## ABOUT THIS TASK
Print the data below exactly, but only the lines from the one containing "(** In the earlier" down to the one containing "Import Shared DefaultResearchService.", inclusive.

###

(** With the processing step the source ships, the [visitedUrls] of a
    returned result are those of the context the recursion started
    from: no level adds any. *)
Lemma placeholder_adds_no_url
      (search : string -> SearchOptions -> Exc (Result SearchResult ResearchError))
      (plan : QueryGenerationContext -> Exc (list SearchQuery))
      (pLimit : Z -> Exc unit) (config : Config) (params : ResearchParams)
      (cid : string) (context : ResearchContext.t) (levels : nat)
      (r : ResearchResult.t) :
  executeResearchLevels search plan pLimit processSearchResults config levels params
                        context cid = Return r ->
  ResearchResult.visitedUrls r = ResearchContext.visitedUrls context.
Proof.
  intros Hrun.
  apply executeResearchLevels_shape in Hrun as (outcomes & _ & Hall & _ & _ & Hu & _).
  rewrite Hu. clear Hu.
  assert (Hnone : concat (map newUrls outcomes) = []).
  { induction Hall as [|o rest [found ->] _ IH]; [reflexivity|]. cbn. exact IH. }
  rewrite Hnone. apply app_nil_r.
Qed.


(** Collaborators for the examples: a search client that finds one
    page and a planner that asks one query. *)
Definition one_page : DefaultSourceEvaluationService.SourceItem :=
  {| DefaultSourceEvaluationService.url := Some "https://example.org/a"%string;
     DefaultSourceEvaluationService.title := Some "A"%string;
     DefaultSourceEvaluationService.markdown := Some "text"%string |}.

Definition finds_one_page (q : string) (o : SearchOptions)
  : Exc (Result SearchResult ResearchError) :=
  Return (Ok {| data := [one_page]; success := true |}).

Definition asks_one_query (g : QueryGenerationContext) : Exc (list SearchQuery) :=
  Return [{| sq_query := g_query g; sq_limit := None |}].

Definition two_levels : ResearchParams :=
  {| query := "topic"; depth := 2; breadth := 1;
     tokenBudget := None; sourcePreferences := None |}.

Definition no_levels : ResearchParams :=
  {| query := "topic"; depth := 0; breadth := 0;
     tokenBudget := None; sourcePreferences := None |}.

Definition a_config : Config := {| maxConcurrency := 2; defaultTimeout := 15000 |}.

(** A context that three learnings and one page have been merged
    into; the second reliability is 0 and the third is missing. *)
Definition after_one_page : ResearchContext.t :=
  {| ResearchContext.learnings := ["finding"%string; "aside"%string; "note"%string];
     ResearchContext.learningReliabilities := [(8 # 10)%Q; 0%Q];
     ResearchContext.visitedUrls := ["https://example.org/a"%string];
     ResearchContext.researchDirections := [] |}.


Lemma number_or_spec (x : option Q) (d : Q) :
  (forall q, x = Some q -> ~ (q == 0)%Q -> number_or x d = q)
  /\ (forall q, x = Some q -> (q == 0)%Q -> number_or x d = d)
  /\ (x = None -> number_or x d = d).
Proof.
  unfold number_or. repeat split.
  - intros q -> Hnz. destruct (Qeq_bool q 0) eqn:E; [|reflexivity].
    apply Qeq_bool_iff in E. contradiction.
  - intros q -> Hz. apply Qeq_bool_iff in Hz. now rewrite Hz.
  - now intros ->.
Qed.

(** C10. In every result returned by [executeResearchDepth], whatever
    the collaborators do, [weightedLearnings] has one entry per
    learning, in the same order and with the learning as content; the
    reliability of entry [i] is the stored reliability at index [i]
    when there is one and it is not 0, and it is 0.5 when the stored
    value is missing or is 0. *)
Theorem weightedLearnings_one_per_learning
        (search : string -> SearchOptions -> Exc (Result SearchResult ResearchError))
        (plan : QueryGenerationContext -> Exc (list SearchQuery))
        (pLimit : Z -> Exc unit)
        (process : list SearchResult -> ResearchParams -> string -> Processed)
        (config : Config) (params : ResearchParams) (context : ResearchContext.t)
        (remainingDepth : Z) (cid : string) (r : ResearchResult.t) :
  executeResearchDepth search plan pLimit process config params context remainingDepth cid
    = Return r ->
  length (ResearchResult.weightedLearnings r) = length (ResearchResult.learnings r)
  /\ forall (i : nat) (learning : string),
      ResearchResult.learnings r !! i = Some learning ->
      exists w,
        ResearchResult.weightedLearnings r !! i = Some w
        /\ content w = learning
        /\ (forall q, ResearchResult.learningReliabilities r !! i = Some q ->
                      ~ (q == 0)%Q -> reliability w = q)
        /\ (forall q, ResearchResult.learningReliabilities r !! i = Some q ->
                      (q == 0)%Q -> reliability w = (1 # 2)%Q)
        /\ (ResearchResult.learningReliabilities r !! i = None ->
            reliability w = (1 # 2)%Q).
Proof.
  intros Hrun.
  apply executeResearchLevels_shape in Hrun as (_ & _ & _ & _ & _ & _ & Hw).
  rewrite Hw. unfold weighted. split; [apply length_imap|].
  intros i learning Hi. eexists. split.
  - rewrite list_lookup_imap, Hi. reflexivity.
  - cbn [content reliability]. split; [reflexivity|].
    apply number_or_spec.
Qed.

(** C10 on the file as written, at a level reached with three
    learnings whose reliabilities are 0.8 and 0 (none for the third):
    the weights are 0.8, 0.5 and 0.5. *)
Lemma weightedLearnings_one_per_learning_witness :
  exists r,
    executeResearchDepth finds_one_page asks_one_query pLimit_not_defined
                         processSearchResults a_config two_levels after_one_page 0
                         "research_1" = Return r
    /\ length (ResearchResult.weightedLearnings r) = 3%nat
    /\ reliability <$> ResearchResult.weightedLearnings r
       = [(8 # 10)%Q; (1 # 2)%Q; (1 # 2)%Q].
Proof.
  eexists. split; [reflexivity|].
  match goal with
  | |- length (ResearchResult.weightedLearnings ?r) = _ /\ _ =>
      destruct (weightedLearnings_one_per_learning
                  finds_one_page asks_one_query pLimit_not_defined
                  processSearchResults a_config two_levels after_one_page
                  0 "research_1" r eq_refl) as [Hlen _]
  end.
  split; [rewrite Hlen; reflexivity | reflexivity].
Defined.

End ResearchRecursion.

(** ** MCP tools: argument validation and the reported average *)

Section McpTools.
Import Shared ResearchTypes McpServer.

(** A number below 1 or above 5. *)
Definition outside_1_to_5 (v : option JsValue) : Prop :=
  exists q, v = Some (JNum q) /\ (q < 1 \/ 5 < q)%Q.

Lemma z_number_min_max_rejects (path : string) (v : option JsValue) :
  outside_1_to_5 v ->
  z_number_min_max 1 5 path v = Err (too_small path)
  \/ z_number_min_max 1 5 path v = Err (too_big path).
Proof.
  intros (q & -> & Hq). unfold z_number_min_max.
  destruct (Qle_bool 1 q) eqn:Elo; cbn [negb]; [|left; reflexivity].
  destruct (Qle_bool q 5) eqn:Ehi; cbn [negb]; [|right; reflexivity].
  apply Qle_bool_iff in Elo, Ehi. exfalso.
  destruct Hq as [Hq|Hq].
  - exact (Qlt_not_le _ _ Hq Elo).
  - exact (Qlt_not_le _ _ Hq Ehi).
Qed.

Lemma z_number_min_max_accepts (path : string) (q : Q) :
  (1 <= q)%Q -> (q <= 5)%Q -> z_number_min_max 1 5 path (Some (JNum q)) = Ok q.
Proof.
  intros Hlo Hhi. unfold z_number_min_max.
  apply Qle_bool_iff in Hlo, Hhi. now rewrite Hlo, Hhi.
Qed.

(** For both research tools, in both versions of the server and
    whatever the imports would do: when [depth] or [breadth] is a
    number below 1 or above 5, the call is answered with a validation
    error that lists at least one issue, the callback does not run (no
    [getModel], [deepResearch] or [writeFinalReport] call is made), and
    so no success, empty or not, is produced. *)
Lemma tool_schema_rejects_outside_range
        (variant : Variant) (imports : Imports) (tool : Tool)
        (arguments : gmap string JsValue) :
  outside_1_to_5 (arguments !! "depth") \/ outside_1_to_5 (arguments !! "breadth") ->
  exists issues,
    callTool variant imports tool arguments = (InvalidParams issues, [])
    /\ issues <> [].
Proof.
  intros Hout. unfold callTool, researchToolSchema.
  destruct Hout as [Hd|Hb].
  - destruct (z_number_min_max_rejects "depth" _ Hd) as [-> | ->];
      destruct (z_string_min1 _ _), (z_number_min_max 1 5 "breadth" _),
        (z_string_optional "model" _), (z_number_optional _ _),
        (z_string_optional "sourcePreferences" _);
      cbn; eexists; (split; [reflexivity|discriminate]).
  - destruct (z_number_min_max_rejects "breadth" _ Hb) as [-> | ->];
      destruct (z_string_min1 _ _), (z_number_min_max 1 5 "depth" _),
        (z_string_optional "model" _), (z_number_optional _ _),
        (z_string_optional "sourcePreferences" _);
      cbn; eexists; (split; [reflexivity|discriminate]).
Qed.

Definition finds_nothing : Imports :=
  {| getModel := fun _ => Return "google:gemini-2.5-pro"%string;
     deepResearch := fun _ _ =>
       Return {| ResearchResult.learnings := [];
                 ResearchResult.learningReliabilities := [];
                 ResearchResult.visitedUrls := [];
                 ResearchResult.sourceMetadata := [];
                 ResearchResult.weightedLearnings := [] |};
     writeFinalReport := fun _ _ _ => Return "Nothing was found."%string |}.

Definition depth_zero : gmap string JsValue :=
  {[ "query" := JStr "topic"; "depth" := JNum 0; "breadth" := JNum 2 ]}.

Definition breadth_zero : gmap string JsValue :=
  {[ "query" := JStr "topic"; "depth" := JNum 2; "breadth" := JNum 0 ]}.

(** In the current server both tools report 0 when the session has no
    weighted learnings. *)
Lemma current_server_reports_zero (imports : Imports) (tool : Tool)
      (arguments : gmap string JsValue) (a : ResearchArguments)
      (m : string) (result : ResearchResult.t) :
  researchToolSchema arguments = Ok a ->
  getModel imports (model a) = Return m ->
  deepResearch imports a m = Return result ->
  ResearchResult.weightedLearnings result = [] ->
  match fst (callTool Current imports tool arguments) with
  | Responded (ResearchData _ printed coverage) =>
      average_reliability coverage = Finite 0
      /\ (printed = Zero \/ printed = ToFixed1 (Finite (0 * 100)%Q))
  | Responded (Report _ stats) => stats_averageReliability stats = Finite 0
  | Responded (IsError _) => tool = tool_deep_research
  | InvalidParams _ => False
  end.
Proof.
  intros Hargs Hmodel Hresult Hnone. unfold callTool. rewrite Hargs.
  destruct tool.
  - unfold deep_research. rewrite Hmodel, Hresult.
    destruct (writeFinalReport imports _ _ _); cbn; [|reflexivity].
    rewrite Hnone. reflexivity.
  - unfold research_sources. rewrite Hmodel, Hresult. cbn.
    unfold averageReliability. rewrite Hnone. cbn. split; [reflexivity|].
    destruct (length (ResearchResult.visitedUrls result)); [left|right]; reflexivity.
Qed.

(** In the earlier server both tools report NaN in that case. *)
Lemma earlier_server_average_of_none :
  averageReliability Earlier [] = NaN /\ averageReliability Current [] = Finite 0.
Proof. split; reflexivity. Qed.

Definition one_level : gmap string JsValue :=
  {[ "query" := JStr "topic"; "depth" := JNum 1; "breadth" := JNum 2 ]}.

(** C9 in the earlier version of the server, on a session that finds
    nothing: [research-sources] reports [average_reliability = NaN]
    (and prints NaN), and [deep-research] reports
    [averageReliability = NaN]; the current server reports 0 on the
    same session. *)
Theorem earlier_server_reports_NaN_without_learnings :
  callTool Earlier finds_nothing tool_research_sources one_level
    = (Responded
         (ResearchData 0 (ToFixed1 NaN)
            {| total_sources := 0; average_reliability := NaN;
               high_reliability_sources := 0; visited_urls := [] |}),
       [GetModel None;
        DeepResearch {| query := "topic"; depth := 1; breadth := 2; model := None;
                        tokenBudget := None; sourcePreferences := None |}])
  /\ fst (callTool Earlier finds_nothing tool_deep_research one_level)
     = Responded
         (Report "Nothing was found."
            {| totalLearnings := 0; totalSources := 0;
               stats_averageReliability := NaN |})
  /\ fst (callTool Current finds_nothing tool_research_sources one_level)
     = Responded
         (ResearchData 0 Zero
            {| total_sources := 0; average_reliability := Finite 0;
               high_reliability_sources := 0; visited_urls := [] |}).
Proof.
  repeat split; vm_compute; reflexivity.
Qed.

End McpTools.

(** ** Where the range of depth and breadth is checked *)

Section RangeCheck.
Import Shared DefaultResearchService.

###

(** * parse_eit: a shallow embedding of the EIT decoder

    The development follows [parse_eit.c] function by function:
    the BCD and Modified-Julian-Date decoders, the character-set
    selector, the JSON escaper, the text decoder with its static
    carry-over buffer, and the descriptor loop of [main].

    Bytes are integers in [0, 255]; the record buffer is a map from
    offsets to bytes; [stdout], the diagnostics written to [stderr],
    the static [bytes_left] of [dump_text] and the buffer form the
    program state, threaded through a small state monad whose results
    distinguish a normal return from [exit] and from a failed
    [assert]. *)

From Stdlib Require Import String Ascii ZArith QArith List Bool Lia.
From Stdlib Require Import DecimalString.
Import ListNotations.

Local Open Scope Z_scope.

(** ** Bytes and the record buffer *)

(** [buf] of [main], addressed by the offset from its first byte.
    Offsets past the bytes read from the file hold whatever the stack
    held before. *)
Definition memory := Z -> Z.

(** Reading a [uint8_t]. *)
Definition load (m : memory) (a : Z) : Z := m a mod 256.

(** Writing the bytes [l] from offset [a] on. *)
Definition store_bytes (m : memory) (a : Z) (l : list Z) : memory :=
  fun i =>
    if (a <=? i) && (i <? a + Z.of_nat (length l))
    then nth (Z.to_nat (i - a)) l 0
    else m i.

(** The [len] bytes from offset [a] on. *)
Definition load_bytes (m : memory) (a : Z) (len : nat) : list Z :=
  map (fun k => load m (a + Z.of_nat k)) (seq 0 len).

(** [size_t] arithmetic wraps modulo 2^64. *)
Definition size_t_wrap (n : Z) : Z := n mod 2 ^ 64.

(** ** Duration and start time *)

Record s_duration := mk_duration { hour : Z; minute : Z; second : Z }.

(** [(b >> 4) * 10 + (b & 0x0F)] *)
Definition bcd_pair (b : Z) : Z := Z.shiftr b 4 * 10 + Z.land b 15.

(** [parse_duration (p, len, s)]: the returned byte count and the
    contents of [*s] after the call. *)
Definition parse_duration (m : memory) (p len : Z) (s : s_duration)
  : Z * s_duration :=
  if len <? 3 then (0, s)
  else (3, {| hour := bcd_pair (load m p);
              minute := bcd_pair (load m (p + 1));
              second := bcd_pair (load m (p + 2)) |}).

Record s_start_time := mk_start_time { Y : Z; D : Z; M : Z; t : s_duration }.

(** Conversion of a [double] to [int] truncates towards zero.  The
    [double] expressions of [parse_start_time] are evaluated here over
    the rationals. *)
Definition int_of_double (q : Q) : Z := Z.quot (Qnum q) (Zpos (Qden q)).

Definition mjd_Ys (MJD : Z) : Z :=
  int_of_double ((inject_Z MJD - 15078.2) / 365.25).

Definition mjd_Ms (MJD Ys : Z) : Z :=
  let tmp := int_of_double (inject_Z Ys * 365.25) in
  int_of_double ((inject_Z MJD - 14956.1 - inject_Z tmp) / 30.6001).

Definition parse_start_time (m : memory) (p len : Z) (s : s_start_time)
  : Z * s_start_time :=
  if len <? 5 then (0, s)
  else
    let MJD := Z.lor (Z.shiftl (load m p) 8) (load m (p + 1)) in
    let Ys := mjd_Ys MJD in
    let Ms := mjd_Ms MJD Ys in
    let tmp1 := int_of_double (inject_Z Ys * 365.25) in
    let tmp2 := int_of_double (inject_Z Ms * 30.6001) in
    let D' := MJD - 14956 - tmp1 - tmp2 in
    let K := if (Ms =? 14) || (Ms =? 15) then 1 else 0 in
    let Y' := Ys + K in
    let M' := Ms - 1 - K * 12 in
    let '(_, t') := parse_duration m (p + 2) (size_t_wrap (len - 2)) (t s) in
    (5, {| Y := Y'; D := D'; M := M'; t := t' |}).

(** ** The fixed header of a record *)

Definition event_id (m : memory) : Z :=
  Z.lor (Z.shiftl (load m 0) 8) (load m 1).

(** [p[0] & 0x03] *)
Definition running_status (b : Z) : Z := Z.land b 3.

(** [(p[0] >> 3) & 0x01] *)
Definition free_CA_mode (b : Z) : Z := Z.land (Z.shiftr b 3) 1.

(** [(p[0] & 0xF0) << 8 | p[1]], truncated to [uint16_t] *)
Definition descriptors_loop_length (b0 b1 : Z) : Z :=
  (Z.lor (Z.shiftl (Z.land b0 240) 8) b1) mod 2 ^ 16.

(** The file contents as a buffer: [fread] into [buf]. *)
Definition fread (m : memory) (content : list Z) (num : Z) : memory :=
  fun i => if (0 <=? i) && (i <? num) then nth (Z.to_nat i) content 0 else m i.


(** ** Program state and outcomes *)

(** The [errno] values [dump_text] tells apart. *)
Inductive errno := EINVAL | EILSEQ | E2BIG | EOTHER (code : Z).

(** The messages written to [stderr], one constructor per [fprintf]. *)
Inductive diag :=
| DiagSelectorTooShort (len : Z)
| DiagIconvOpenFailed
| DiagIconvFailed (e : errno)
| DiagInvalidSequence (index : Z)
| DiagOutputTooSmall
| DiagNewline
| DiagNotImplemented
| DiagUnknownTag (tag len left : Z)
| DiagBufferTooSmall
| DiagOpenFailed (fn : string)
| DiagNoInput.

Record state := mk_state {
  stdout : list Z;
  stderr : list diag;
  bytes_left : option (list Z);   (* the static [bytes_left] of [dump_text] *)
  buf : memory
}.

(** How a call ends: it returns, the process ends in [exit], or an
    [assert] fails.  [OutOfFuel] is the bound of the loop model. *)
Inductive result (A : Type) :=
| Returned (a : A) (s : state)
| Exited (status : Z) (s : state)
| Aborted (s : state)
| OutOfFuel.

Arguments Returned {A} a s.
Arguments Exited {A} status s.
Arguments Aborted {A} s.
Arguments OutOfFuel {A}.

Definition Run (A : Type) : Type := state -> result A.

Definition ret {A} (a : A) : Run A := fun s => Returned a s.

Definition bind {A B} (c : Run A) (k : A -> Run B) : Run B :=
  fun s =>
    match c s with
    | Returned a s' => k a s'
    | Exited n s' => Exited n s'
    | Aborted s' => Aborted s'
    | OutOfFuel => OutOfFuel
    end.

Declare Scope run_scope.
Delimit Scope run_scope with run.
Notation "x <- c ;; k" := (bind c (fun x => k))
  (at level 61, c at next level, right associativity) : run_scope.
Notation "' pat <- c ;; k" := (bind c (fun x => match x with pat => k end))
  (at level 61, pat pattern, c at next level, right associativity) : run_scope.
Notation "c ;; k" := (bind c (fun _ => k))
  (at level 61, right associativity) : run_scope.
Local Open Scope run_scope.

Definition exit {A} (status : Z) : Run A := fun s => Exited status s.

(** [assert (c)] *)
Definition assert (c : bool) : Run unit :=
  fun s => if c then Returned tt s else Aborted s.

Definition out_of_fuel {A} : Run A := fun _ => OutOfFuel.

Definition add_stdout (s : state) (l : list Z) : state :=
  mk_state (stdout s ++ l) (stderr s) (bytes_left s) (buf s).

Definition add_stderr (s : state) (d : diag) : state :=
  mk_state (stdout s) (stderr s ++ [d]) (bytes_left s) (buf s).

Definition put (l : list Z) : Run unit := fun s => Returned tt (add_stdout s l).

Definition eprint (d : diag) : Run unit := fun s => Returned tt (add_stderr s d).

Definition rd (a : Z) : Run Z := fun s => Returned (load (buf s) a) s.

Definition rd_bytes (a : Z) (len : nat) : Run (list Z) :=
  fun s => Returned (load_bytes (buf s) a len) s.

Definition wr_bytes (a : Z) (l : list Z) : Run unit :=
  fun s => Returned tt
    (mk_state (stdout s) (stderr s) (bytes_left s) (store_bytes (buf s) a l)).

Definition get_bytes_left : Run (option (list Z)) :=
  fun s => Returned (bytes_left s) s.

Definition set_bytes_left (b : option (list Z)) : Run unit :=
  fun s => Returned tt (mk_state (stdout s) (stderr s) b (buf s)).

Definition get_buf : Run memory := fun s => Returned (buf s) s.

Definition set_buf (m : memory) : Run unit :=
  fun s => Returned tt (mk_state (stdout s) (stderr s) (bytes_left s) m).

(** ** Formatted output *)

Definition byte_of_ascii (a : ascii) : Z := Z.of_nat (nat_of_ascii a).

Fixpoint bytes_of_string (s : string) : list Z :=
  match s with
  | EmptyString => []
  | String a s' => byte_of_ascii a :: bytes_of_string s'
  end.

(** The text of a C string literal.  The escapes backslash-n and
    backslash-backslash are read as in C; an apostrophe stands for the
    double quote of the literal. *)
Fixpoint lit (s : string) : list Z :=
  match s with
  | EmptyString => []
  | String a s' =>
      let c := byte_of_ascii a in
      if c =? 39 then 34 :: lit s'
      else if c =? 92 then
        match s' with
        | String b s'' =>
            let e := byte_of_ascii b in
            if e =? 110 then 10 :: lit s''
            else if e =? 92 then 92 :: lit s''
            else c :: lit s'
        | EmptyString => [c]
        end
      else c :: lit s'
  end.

###

## REPLY TO THE EXERCISE
(** In the earlier server both tools report NaN in that case. *)
Lemma earlier_server_average_of_none :
  averageReliability Earlier [] = NaN /\ averageReliability Current [] = Finite 0.
Proof. split; reflexivity. Qed.

Definition one_level : gmap string JsValue :=
  {[ "query" := JStr "topic"; "depth" := JNum 1; "breadth" := JNum 2 ]}.

(** C9 in the earlier version of the server, on a session that finds
    nothing: [research-sources] reports [average_reliability = NaN]
    (and prints NaN), and [deep-research] reports
    [averageReliability = NaN]; the current server reports 0 on the
    same session. *)
Theorem earlier_server_reports_NaN_without_learnings :
  callTool Earlier finds_nothing tool_research_sources one_level
    = (Responded
         (ResearchData 0 (ToFixed1 NaN)
            {| total_sources := 0; average_reliability := NaN;
               high_reliability_sources := 0; visited_urls := [] |}),
       [GetModel None;
        DeepResearch {| query := "topic"; depth := 1; breadth := 2; model := None;
                        tokenBudget := None; sourcePreferences := None |}])
  /\ fst (callTool Earlier finds_nothing tool_deep_research one_level)
     = Responded
         (Report "Nothing was found."
            {| totalLearnings := 0; totalSources := 0;
               stats_averageReliability := NaN |})
  /\ fst (callTool Current finds_nothing tool_research_sources one_level)
     = Responded
         (ResearchData 0 Zero
            {| total_sources := 0; average_reliability := Finite 0;
               high_reliability_sources := 0; visited_urls := [] |}).
Proof.
  repeat split; vm_compute; reflexivity.
Qed.

End McpTools.

(** ** Where the range of depth and breadth is checked *)

Section RangeCheck.
Import Shared DefaultResearchService.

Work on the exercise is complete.